By the time Russell sold Russell Investments in 1999, the company managed more than $42 billion in assets — and advised clients representing more than $1 trillion of assets.
But it wasn’t all about numbers. Russell’s late wife, Jane, was the heart and soul of the company, which treated employees like family and famously introduced sabbaticals and family-friendly policies long before they were industry standards.
Philanthropy was key for the Russells, with their Russell Family Foundation supporting and partnering with many nonprofit organizations to impact lives and strengthen communities.
Russell’s vision extended well beyond corporate borders. In 1990, after the fall of the Berlin Wall, he founded the Russell 20-20, leading delegations to Eastern Europe, Russia and China to channel Western capital to transitioning economies.
As chairman of the EastWest Institute, Russell facilitated dialogue on German unification, economic reform in the former Soviet Union and U.S.-Russian relations. He also served for 13 years as chairman of the National Bureau of Asian Research.
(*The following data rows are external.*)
(** X2. When the working memory is not empty and the answer of the model
    decodes to an object, a missing key makes [_think] raise [KeyError]:
    at once when ["thoughts"] is missing; after the thoughts have been
    appended to the working memory when only ["state"] is missing.  In both
    cases the model has been asked and the state of the role is not set. *)
Theorem think_missing_key :
  forall (E : Env) (w : World) (m0 : Message) (ms : list Message)
         (rsp text : str) (d : list (str * JVal)),
    memory w = m0 :: ms ->
    working_memory w <> [] ->
    let prompt := REACT_THINK_PROMPT_format E (content m0) (working_memory w) in
    llm_aask E (calls KAask (trace w)) prompt = Returns rsp ->
    parse_code E rsp = Returns text ->
    json_loads E text = Returns d ->
    let asked := with_events [EvAask prompt (Returns rsp)] w in
    (dict_get d (py "thoughts") = None ->
     _think E w = (Exc KeyError, asked))
    /\ (forall thoughts,
          dict_get d (py "thoughts") = Some (JStr thoughts) ->
          dict_get d (py "state") = None ->
          _think E w
          = (Exc KeyError, push (mkMessage thoughts assistant None) asked)).
Proof.
  intros E w m0 ms rsp text d Hmem Hwm prompt Hask Hparse Hjson asked.
  subst prompt asked.
  unfold _think, get_memories, working_memory_get, get, first_item, aask, call,
    lift, bind.
  rewrite Hmem. simpl.
  destruct (working_memory w) as [|c0 cs] eqn:Hw; [contradiction|].
  rewrite Hask, Hparse. simpl. rewrite Hjson. simpl.
  rewrite getitem_dict_get. split.
  - intros ->. reflexivity.
  - intros thoughts -> Hstate. simpl. rewrite getitem_dict_get, Hstate.
    reflexivity.
Qed.

(** A run of X2: the answer has thoughts and no state. *)
Lemma think_missing_key_witness :
  let E := Demo.with_think
             (Demo.env Demo.always_fails Demo.quiet_sink (py "no")
                       (py "df.info()"))
             [(py "thoughts", JStr (py "plot the residuals"))] in
  let w := Demo.started Demo.first_plan in
  fst (_think E w) = Exc KeyError
  /\ working_memory (snd (_think E w))
     = [Demo.requirement; mkMessage (py "plot the residuals") assistant None]
  /\ state (snd (_think E w)) = state w.
Proof.
  intros E w.
  destruct (think_missing_key E w Demo.requirement [] [] []
              [(py "thoughts", JStr (py "plot the residuals"))]
              eq_refl ltac:(discriminate) eq_refl eq_refl eq_refl)
    as (_ & H).
  rewrite (H (py "plot the residuals") eq_refl eq_refl).
  repeat split.
Defined.

(** ** Counting calls *)

Section Bounds.

Context {A B : Type}.

Lemma bounded_weaken k n m (c : M A) : n <= m -> bounded k n c -> bounded k m c.
Proof.
  intros Hnm Hc w. destruct (Hc w) as (evs & H & Hn). exists evs.
  split; [exact H | lia].
Qed.

Lemma bounded_emits k ks (c : M A) :
  existsb (kind_eqb k) ks = false -> emits ks c -> bounded k 0 c.
Proof.
  intros Hk Hc w. destruct (Hc w) as (evs & H & Ho). exists evs.
  split; [exact H|]. rewrite (only_calls ks k evs Ho Hk). lia.
Qed.

Lemma bounded_quiet k ks (c : M A) :
  existsb (kind_eqb k) ks = false -> quiet ks c -> bounded k 0 c.
Proof. intros Hk Hc. apply (bounded_emits k ks); [exact Hk | apply quiet_emits, Hc]. Qed.

Lemma bounded_call k k' (oracle : nat -> Resp A) ev : bounded k 1 (call k' oracle ev).
Proof.
  intros w. exists [ev (oracle (calls k' (trace w)))]. split; [reflexivity|].
  simpl. destruct (kind_eqb _ k); lia.
Qed.

Lemma bounded_bind k n m (c : M A) (f : A -> M B) :
  bounded k n c -> (forall a, bounded k m (f a)) -> bounded k (n + m) (bind c f).
Proof.
  intros Hc Hf w. destruct (Hc w) as (evs & H & Hn). unfold bind.
  destruct (c w) as [[a| e |] w1]; simpl in *.
  - destruct (Hf a w1) as (evs' & H' & Hm). exists (evs' ++ evs).
    rewrite H', H, calls_app. split; [apply app_assoc | lia].
  - exists evs. split; [exact H | lia].
  - exists evs. split; [exact H | lia].
Qed.

Lemma bounded_try_except k n m (body : M A) handler :
  bounded k n body -> (forall e, bounded k m (handler e)) ->
  bounded k (n + m) (try_except body handler).
Proof.
  intros Hb Hh w. destruct (Hb w) as (evs & H & Hn). unfold try_except.
  destruct (body w) as [[a| e |] w1]; simpl in *;
    try (exists evs; split; [exact H | lia]).
  destruct (is_Exception e).
  - destruct (Hh e w1) as (evs' & H' & Hm). exists (evs' ++ evs).
    rewrite H', H, calls_app. split; [apply app_assoc | lia].
  - exists evs. split; [exact H | lia].
Qed.

End Bounds.

Lemma bounded_for_each {A} k n (xs : list A) body :
  (forall x, bounded k n (body x)) ->
  bounded k (n * List.length xs) (for_each xs body).
Proof.
  intros Hb. induction xs as [|x xs IH]; simpl.
  - intros w. exists []. split; [reflexivity | simpl; lia].
  - apply (bounded_weaken k (n + n * List.length xs)); [lia|].
    apply bounded_bind; [apply Hb | intros _; exact IH].
Qed.

(** ** More on the image helper *)

Section Images.

Variable E : Env.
In his 2009 book, Success by Ten: George Russell’s Top Ten Elements to Building a Billion Dollar Business, Russell shared the principles he lived by, concepts that have been foundational in my work:
They are worth sharing today:
- Non-Negotiable Integrity
- Doing the Right Thing
- Creativity
- Hiring People Smarter than Yourself
- Hard Work
- Sharing Credit
- Planning for Transition
- Recognizing Luck
- Taking Risks
- Having Fun
Russell died at age 93 on Dec. 18 at his home near Tacoma, Washington. He is survived by four children, 11 grandchildren, 10 great-grandchildren — and a generation of leaders who benefited from his mentorship.
The investment world greatly benefited from this great man, and his principles should be followed by all who work in the field.